(Exercise inputs):
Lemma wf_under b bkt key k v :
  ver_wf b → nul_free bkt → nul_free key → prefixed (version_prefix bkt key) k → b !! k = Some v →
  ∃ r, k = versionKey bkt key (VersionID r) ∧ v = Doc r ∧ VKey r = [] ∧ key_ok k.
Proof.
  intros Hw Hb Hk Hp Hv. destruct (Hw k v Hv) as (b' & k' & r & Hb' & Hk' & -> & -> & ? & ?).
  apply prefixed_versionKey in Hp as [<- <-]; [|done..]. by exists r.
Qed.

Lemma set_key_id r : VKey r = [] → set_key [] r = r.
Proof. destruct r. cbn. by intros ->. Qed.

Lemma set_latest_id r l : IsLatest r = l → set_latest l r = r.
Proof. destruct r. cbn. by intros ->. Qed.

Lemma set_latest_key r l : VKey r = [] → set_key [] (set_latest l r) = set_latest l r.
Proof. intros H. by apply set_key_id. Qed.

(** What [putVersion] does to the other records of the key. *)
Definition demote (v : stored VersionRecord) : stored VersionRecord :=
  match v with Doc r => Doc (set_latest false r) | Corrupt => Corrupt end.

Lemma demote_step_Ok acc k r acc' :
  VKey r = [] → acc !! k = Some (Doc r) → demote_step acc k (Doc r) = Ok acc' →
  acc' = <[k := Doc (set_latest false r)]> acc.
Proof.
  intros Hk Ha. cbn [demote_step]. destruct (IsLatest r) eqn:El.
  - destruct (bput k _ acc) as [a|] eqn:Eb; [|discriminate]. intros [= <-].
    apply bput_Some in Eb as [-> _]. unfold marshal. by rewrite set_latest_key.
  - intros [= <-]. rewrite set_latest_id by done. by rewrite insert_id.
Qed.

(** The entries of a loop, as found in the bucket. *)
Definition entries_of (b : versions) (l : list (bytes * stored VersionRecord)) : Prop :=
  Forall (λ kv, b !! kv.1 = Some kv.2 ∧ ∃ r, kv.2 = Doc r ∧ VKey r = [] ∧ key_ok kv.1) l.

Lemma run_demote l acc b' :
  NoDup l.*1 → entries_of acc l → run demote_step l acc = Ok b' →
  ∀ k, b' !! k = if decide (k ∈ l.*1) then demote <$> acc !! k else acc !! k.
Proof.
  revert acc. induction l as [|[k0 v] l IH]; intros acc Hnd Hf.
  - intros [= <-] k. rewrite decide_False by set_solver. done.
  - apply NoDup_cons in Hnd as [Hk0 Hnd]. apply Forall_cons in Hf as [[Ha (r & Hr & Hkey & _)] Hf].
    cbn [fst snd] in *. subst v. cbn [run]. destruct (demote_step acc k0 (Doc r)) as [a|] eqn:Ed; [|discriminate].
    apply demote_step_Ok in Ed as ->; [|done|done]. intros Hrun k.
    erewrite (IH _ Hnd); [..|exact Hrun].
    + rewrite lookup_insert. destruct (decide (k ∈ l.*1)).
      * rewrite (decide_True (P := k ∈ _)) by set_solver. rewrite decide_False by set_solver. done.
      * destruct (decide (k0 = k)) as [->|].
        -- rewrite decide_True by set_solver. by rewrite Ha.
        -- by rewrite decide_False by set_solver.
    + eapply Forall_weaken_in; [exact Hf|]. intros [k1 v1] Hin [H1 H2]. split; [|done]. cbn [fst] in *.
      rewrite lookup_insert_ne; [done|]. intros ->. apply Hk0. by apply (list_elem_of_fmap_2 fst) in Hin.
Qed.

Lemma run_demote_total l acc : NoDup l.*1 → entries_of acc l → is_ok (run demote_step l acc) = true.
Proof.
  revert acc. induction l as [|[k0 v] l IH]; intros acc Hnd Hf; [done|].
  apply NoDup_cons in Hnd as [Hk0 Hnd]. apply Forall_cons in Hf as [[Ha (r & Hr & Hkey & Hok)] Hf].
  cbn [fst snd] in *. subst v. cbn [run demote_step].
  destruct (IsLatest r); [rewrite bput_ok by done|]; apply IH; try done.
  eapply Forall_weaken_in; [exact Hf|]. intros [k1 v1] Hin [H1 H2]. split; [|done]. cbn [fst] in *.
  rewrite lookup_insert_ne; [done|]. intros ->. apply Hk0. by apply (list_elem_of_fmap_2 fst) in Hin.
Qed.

(Exercise description): Lines in the material above that include the string "subst" should be listed.

(Solution):
    cbn [fst snd] in *. subst v. cbn [run]. destruct (demote_step acc k0 (Doc r)) as [a|] eqn:Ed; [|discriminate].
  cbn [fst snd] in *. subst v. cbn [run demote_step].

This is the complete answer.